Já estávamos no meio da tarde quando a polícia desistiu das negociações e começou a armar uma maneira de invadir o ônibus e render o criminoso, e isso era tudo o que eu mais temia, pois eu sabia onde tudo iria terminar. Minhas pernas tremiam, lágrimas escorriam do meu rosto, o medo de morrer se espalhou em mim. De repente escutei um barulho muito alto, e balas quebraram o vidro do ônibus e me atingiram no peito e no pescoço, e eu caí no chão, olhando para as duas garotas que estavam no fundo do ônibus antes de fechar meus olhos, ao mesmo tempo em que sentia o sangue saindo da minha boca e o ar faltando em meus pulmões. Eu sabia que iria morrer, e agonizei até que ela me alcançasse. Depois disso, não sei de mais nada, fechei meus olhos pela última vez e me despedi deste mundo.
Ou pelo menos pensei que teria me despedido, pois algum tempo após o ocorrido, abri meus olhos, sem saber o que estava acontecendo, vendo-me num lugar desconhecido, sem saber que dia era, se eu estava vivo ou não, se aquilo era ou não real. Quando entram pela porta duas pessoas vestidas de branco, e foi quando eu pensei que realmente tinha morrido, até sentir uma dor infernal provida de uma injeção aplicada por uma das pessoas que chegaram ao tal local. Naquele momento de dor me explicaram que na hora do tiroteio eu levei um tiro no pescoço e outro bem no peito, exatamente na direção do coração, mas fui salvo por causa de um transmissor que havia no bolso da minha jaqueta, e consegui sobreviver por isso. O tiro que levei no pescoço rompeu veias importantes do meu pescoço, e para evitar enormes dores que eu sentiria pelas três cirurgias que fui submetido, me induziram ao coma por vinte e cinco dias, até aquela tarde.
Quanto ao rapaz, ele não foi atingido por nenhuma bala, mas foi preso numa invasão feita pela polícia e morreu antes de chegar à delegacia, com traumatismo craniano, causando para si um final exatamente igual àquele ao qual foi por tantas vezes submetido na adolescência.
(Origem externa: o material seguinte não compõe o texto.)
(** * Activity-based costing dashboard (v3.py): the allocation engine
      and the tables of the dashboard

    A shallow embedding of [v3.py]:
    - lines 33-37, the choice of the two sheets of the workbook;
    - lines 39-138, the engine: validation of the cost-pool sheet, the
      driver-units index, the rate per driver unit, the flight x activity
      allocation, the summary by type and the time-period classification;
    - lines 141-331, the data behind the dashboard: the merge of the totals
      into the table of the visuals, the choices of the filters, the
      filtered tables, the four figures, the top flights and the tables of
      the charts.
    Left out: the upload widget itself, the rounding and the formatting of
    what is displayed, the drawing of the charts and the export (lines
    344-392).

    Conventions of the embedding.
    - A float64 is a [num]: a rational (arithmetic is exact, rounding and
      overflow are not modelled) or NaN, pandas' missing value.
    - A cell or a label is a [value]: a number, a text, a timestamp or NaT.
    - A pandas Series (a row, a dict) is an ordered association list from
      labels to cells; a DataFrame is its column labels and its rows.
    - DataFrames are mutable objects: they live in a [heap] and the script
      [main] is written in a state-and-exception monad over it.
    - Python's [str] of a non-text value and pandas' [to_datetime] are
      library functions taken as parameters ([py_repr], [to_datetime]).
    - Text is ASCII: [strip] removes Python's ASCII whitespace.
    - The order pandas gives to rows of equal sort key, and the order of
      the groups of a [groupby], are parameters of the dashboard
      ([sort_desc], [group_order]); the theorems assume of them only
      that the first sorts in descending order, missing values last, and
      that the second lists each group once. *)

From Stdlib Require Import ZArith QArith Qcanon Ascii String.
From stdpp Require Import base option strings numbers list gmap.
Quanto a mim, estava muito feliz por ter sobrevivido, principalmente quando soube que foi por causa de um pequeno aparelho que continuei vivo, mas ao mesmo tempo ficava triste quando imaginava o rapaz apanhando na viatura de polícia, sendo espancado até a morte, sofrendo como nunca um ser humano deveria sofrer, e comecei a sentir pena do rapaz, imaginando o quão triste é o lugar para onde foi após a morte.
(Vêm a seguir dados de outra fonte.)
(** After the second loop every edge dictionary of the copy, when no two
    edges share one, is the one before the loop with the flag the rule
    gives for the flags of its endpoints. *)
Lemma mark_edges_values (G' : graph_ref) (es : list (node * node * loc))
    (s1 s2 : store) :
  NoDup es.*2 →
  for_each (mark_edge G') es s1 = Return s2 →
  ∀ u v l, (u, v, l) ∈ es →
    ∃ lu lv,
      G_nodes G' u = Return lu ∧ G_nodes G' v = Return lv
      ∧ edge_dict s2 l
        = Edge.set_is_water
            (edge_is_water (get_is_water_node (node_dict s1 lu))
               (get_is_water_node (node_dict s1 lv)) (edge_dict s1 l))
            (edge_dict s1 l).
Proof.
  intros Hnd H.
  refine (proj2 (proj2 (for_each_ind_split (mark_edge G')
    (λ pre t,
       node_attrs t = node_attrs s1
       ∧ (∀ l, l ∉ pre.*2 → edge_dict t l = edge_dict s1 l)
       ∧ ∀ u v l, (u, v, l) ∈ pre →
           ∃ lu lv,
             G_nodes G' u = Return lu ∧ G_nodes G' v = Return lv
             ∧ edge_dict t l
               = Edge.set_is_water
                   (edge_is_water (get_is_water_node (node_dict s1 lu))
                      (get_is_water_node (node_dict s1 lv)) (edge_dict s1 l))
                   (edge_dict s1 l))
    es s1 s2 _ _ H))).
  - split_and!; [done|done|]. intros u v l He. by apply elem_of_nil in He.
  - intros pre [[u v] l] post t t' Hes (Hnodes & Hrest & Hpre) Hbody.
    assert (Hfresh : l ∉ pre.*2).
    { rewrite Hes, fmap_app, fmap_cons in Hnd.
      apply NoDup_app in Hnd as (_ & Hdisj & _). intros Hin.
      apply (Hdisj _ Hin). left. }
    unfold mark_edge in Hbody.
    apply bind_Return in Hbody as (lu & Hlu & Hbody).
    apply bind_Return in Hbody as (lv & Hlv & Hbody). simplify_eq.
    assert (Hn : ∀ l', node_dict t l' = node_dict s1 l').
    { intros l'. unfold node_dict. by rewrite Hnodes. }
    split_and!; [done| |].
    + intros l' Hl'. rewrite edge_dict_write. rewrite fmap_app in Hl'.
      case_decide as Heq.
      * exfalso. apply Hl', elem_of_app. right. subst. left.
      * apply Hrest. intros Hin. apply Hl', elem_of_app. by left.
    + intros u' v' l' He. rewrite edge_dict_write.
      apply elem_of_app in He as [He|He].
      * case_decide as Heq; [|by apply Hpre].
        exfalso. apply Hfresh. subst l'.
        apply list_elem_of_fmap. by exists (u', v', l).
      * apply list_elem_of_singleton in He. simplify_eq.
        rewrite decide_True by done. exists lu, lv.
        by rewrite !Hn, (Hrest _ Hfresh).
Qed.

(** The copy shares no edge dictionary between two adjacency entries. *)
Lemma copy_nbrs_NoDup (t t' : store) (es es' : list (node * loc)) :
  copy_nbrs t es = (t', es') →
  NoDup es'.*2 ∧ Forall (λ l, is_Some (edge_attrs t' !! l)) es'.*2.
Proof.
  revert t t' es'. induction es as [|[v l] es IH]; intros t t' es' H.
  - simpl in H. simplify_eq. split; constructor.
  - change (copy_nbrs t ((v, l) :: es))
      with (let '(s1, l') := copy_edge_dict t l in
            let '(s2, es'') := copy_nbrs s1 es in (s2, (v, l') :: es'')) in H.
    destruct (copy_edge_dict t l) as [t1 l'] eqn:Hcopy.
    destruct (copy_nbrs t1 es) as [t2 es''] eqn:Hrest. simplify_eq.
    apply copy_edge_dict_spec in Hcopy as (Hle1 & Hnew & Hl').
    pose proof (copy_nbrs_spec _ _ _ _ Hrest) as [Hle2 Hcopied].
    apply IH in Hrest as [Hnd Hall].
    apply copied_nbrs_fresh in Hcopied. rewrite fmap_cons. simpl. split.
    + constructor; [|done]. intros Hin.
      apply list_elem_of_fmap in Hin as (f & Hf & Hin).
      rewrite Forall_forall in Hcopied. specialize (Hcopied _ Hin).
      simpl in Hcopied. rewrite <- Hf in Hcopied. congruence.
    + constructor; [|done]. exists (edge_dict t l). by apply (store_le_edge t1 t').
Qed.

Lemma G_edges_cons {N E : Type} (n : node) (vx : vertex N E) (G : graph_of N E) :
  G_edges ((n, vx) :: G) = ((λ '(v, d), (n, v, d)) <$> nbrs vx) ++ G_edges G.
Proof. done. Qed.

Lemma G_edges_locs_cons (n : node) (vx : vertex loc loc) (G : graph_ref) :
  (G_edges ((n, vx) :: G)).*2 = (nbrs vx).*2 ++ (G_edges G).*2.
Proof.
  rewrite G_edges_cons, fmap_app. f_equal.
  rewrite <- list_fmap_compose. apply list_fmap_ext. by intros i [v d].
Qed.

Lemma G_copy_NoDup (t t' : store) (G G' : graph_ref) :
  G_copy t G = (t', G') → NoDup (G_edges G').*2.
Proof.
  revert t t' G'. induction G as [|[n vx] G IH]; intros t t' G' H.
  - simpl in H. simplify_eq. constructor.
  - change (G_copy t ((n, vx) :: G))
      with (let '(s1, l') := copy_node_dict t (data vx) in
            let '(s2, es') := copy_nbrs s1 (nbrs vx) in
            let '(s3, G'') := G_copy s2 G in
            (s3, (n, Vertex l' es') :: G'')) in H.
    destruct (copy_node_dict t (data vx)) as [t1 l'] eqn:Hnode.
    destruct (copy_nbrs t1 (nbrs vx)) as [t2 es'] eqn:Hnbrs.
    destruct (G_copy t2 G) as [t3 G''] eqn:Hrest. simplify_eq.
    apply copy_nbrs_NoDup in Hnbrs as [Hnd Halloc].
    pose proof (G_copy_spec _ _ _ _ Hrest) as [_ Hcopied].
    apply copied_graph_fresh in Hcopied. apply IH in Hrest.
    rewrite G_edges_locs_cons. simpl. apply NoDup_app. split_and!; [done| |done].
    intros l Hl Hin. rewrite Forall_forall in Halloc.
    destruct (Halloc _ Hl) as [d Hd].
    apply list_elem_of_fmap in Hin as ([[u v] l''] & Heq & Hin). simpl in Heq.
    subst l''. apply elem_of_G_edges in Hin as (vx' & HG & Hf).
    rewrite Forall_forall in Hcopied. destruct (Hcopied _ HG) as [_ Hes].
    rewrite Forall_forall in Hes. specialize (Hes _ Hf). simpl in Hes. congruence.
Qed.

Lemma assoc_fmap {V W : Type} (f : V → W) (k : node) (l : list (node * V)) :
  assoc k ((λ '(n, v), (n, f v)) <$> l) = f <$> assoc k l.
Proof.
  induction l as [|[k' v'] l IH]; [done|]. simpl. by case_bool_decide.
Qed.

Lemma flag_of_snapshot (s : store) (G : graph_ref) (n : node) (lu : loc) :
  G_nodes G n = Return lu →
  flag_of (snapshot s G) n = Some (node_is_water (node_dict s lu)).
Proof.
  intros H. apply G_nodes_Return in H as (vx & Hvx & <-).
  unfold flag_of, snapshot.
  rewrite (assoc_fmap (λ vx, Vertex (node_dict s (data vx))
                               ((λ '(v, l), (v, edge_dict s l)) <$> nbrs vx))).
  by rewrite Hvx.
Qed.

Lemma filter_road_network_run (s s' : store) (G G' : graph_ref) :
  filter_road_network s G = Return (s', G') →
  ∃ s0 s1,
    G_copy s G = (s0, G')
    ∧ for_each mark_node G' s0 = Return s1
    ∧ for_each (mark_edge G') (G_edges G') s1 = Return s'.
Proof.
  unfold filter_road_network. intros H.
  destruct (G_copy s G) as [s0 G0] eqn:Hcopy.
  apply bind_Return in H as (s1 & H1 & H).
  apply bind_Return in H as (s2 & H2 & H). simplify_eq. eauto.
Qed.

(** The copy reads as the source. *)
Lemma copied_graph_snapshot (s s0 : store) (G G' : graph_ref) :
  allocated s G → copied_graph s s0 G G' → snapshot s0 G' = snapshot s G.
Proof.
  intros Halloc Hcopied. unfold snapshot.
  induction Hcopied as [|[n vx] [n' vx'] G G' (Hk & _ & _ & Hd & Hes) _ IH];
    [done|].
  apply Forall_cons in Halloc as [[[d Hdv] Hesa] Halloc].
  cbn [fmap list_fmap]. rewrite <- (IH Halloc). cbn [fst snd] in *.
  f_equal. subst n'. f_equal. f_equal.
  - unfold node_dict. by rewrite (Hd _ Hdv), Hdv.
  - clear IH. induction Hes as [|[v l] [v' l'] es es' (Hk' & _ & _ & Hd') _ IH];
      [done|].
    apply Forall_cons in Hesa as [[d' Hdl] Hesa].
    cbn [fmap list_fmap]. rewrite <- (IH Hesa). cbn [fst snd] in *.
    f_equal. subst v'. f_equal.
    unfold edge_dict. by rewrite (Hd' _ Hdl), Hdl.
Qed.

Lemma filter_road_network_annotated (s s' : store) (G G' : graph_ref) :
  allocated s G →
  filter_road_network s G = Return (s', G') →
  annotated_from (snapshot s G) (snapshot s' G').
Proof.
  intros Halloc H.
  pose proof (filter_road_network_run _ _ _ _ H) as (s0 & s1 & Hcopy & Hnodes & Hedges).
  pose proof (G_copy_NoDup _ _ _ _ Hcopy) as Hnd.
  apply G_copy_spec in Hcopy as [_ Hcopied].
  rewrite <- (copied_graph_snapshot _ _ _ _ Halloc Hcopied).
  pose proof (mark_nodes_values _ _ _ Hnodes) as Hmarked.
  pose proof (mark_edges_values _ _ _ _ Hnd Hedges) as Hflags.
  apply mark_nodes_spec in Hnodes as (E1 & _ & _).
  apply mark_edges_spec in Hedges as (N2 & _ & _ & _).
  unfold annotated_from, annotated_within, snapshot at 2 3.
  apply Forall2_fmap, Forall_Forall2_diag, Forall_forall.
  intros [n vx] He. simpl. split_and!; [done| |].
  - unfold node_dict at 1. rewrite N2. apply (Hmarked _ He).
  - apply Forall2_fmap, Forall_Forall2_diag, Forall_forall.
    intros [v l] Hf. simpl. split; [done|].
    assert (Hin : (n, v, l) ∈ G_edges G') by (apply elem_of_G_edges; eauto).
    destruct (Hflags _ _ _ Hin) as (lu & lv & Hlu & Hlv & Hval).
    assert (Hflag : ∀ k lk, G_nodes G' k = Return lk →
                            get_is_water_node (node_dict s1 lk)
                            = node_is_water (node_dict s0 lk)).
    { intros k lk Hk. apply G_nodes_Return in Hk as (vk & Hvk & <-).
      apply assoc_Some_elem_of in Hvk. pose proof (Hmarked _ Hvk) as Hm.
      simpl in Hm. by rewrite Hm. }
    exists (node_is_water (node_dict s0 lu)), (node_is_water (node_dict s0 lv)).
    split_and!; [by apply flag_of_snapshot|by apply flag_of_snapshot|].
    rewrite Hval, !(Hflag _ _ Hlu), !(Hflag _ _ Hlv).
    unfold edge_dict. by rewrite E1.
Qed.

(** The rule of the second loop in one formula. *)
Lemma edge_is_water_formula (node_u_in_water node_v_in_water : bool) (d : Edge.t) :
  edge_is_water node_u_in_water node_v_in_water d
  = negb (edge_is_bridge d)
    && (node_u_in_water || node_v_in_water || edge_has_water_tag d).
Proof.
  unfold edge_is_water, edge_has_water_tag.
  by destruct (edge_is_bridge d), node_u_in_water, node_v_in_water,
    (has_key (Edge.waterway d)), (has_key (Edge.water d)),
    (has_key (Edge.natural d)).
Qed.

(** X13: the annotated copy keeps every node at its place, with its
    attributes, and sets its ['is_water'] to what the tag rules of the
    first loop give on the attributes of the source node. *)
Theorem node_flag_rule (s s' : store) (G G' : graph_ref) (i : nat)
    (u : node) (vx : vertex Node.t Edge.t) :
  allocated s G →
  filter_road_network s G = Return (s', G') →
  snapshot s G !! i = Some (u, vx) →
  ∃ vx',
    snapshot s' G' !! i = Some (u, vx')
    ∧ data vx' = Node.set_is_water (node_is_water (data vx)) (data vx)
    ∧ Node.is_water (data vx') = Some (node_is_water (data vx))
    ∧ (nbrs vx').*1 = (nbrs vx).*1.
Proof.
  intros Halloc H Hi.
  pose proof (filter_road_network_annotated _ _ _ _ Halloc H) as Hann.
  destruct (Forall2_lookup_l _ _ _ _ _ Hann Hi) as ([u' vx'] & Hi' & Hk & Hd & Hes).
  simpl in *. subst u'. exists vx'. split_and!; [done|done|by rewrite Hd|].
  clear Hi Hi' Hd. induction Hes as [|f f' es es' [Hf _] _ IH]; [done|].
  rewrite !fmap_cons. by f_equal.
Qed.

(** X14: the annotated copy keeps every edge at its place, with its tags,
    and flags it as water exactly when it is not a bridge and one of its
    end points is flagged as water by the first loop or the edge carries
    a ['waterway'], ['water'] or ['natural'] tag. *)
Theorem edge_flag_rule (s s' : store) (G G' : graph_ref) (i j : nat)
    (u v : node) (vx : vertex Node.t Edge.t) (d : Edge.t) :
  allocated s G →
  filter_road_network s G = Return (s', G') →
  snapshot s G !! i = Some (u, vx) →
  nbrs vx !! j = Some (v, d) →
  ∃ vx' d' node_u_in_water node_v_in_water,
    snapshot s' G' !! i = Some (u, vx')
    ∧ nbrs vx' !! j = Some (v, d')
    ∧ flag_of (snapshot s G) u = Some node_u_in_water
    ∧ flag_of (snapshot s G) v = Some node_v_in_water
    ∧ Edge.is_water d'
      = Some (negb (edge_is_bridge d)
              && (node_u_in_water || node_v_in_water || edge_has_water_tag d))
    ∧ same_tags d' d.
Proof.
  intros Halloc H Hi Hj.
  pose proof (filter_road_network_annotated _ _ _ _ Halloc H) as Hann.
  destruct (Forall2_lookup_l _ _ _ _ _ Hann Hi) as ([u' vx'] & Hi' & Hk & _ & Hes).
  destruct (Forall2_lookup_l _ _ _ _ _ Hes Hj)
    as ([v' d'] & Hj' & Hk' & wu & wv & Hwu & Hwv & Hd').
  simpl in *. subst u' v' d'.
  exists vx', (Edge.set_is_water (edge_is_water wu wv d) d), wu, wv.
  split_and!; [done|done|done|done| |].
  - simpl. by rewrite edge_is_water_formula.
  - unfold same_tags. by destruct d.
Qed.

(** The annotated copy is allocated in the store the annotator returns. *)
Lemma filter_road_network_allocated (s s' : store) (G G' : graph_ref) :
  filter_road_network s G = Return (s', G') → allocated s' G'.
Proof.
  intros H. apply filter_road_network_phases in H
    as (s0 & s1 & _ & _ & Hnodes & Hedges).
  apply mark_nodes_spec in Hnodes as (_ & _ & S1).
  apply mark_edges_spec in Hedges as (N2 & _ & _ & S2).
  apply Forall_forall. intros [n vx] He. simpl. split.
  - destruct (S1 _ He) as [b Hb]. simpl in Hb. unfold node_dict in Hb.
    rewrite N2. by destruct (node_attrs s1 !! data vx).
  - apply Forall_forall. intros [v l] Hf. simpl.
    assert (Hin : (n, v, l) ∈ G_edges G') by (apply elem_of_G_edges; eauto).
    destruct (S2 _ Hin) as [[b Hb] _]. simpl in Hb. unfold edge_dict in Hb.
    by destruct (edge_attrs s' !! l).
Qed.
Após sair do hospital, resolvi estudar medicina, e me tornar um psiquiatra, para, assim, poder ajudar jovens como Beto “Bolinha” a não cometerem tais burrices e acabarem com suas vidas. Hoje, trinta e três anos após o trágico evento daquele dia, sou mestre em psiquiatria, escrevi sete livros sobre diversos temas, como criminologia, traumas infantis, dentre outros. Sou conhecido em todo o país por ser o rapaz que sobreviveu por causa de um transmissor de cinco centímetros.
Depois da última parada minha vida mudou completamente, e hoje eu posso ajudar jovens como Beto “Bolinha” a superarem traumas e assim viverem normalmente. Após ter escrito meu terceiro livro construí meu próprio Centro Psiquiátrico, o “Beto Centro de Psiquiatria”, em homenagem ao homem que serviu de instrumento para que eu pudesse curar jovens como ele.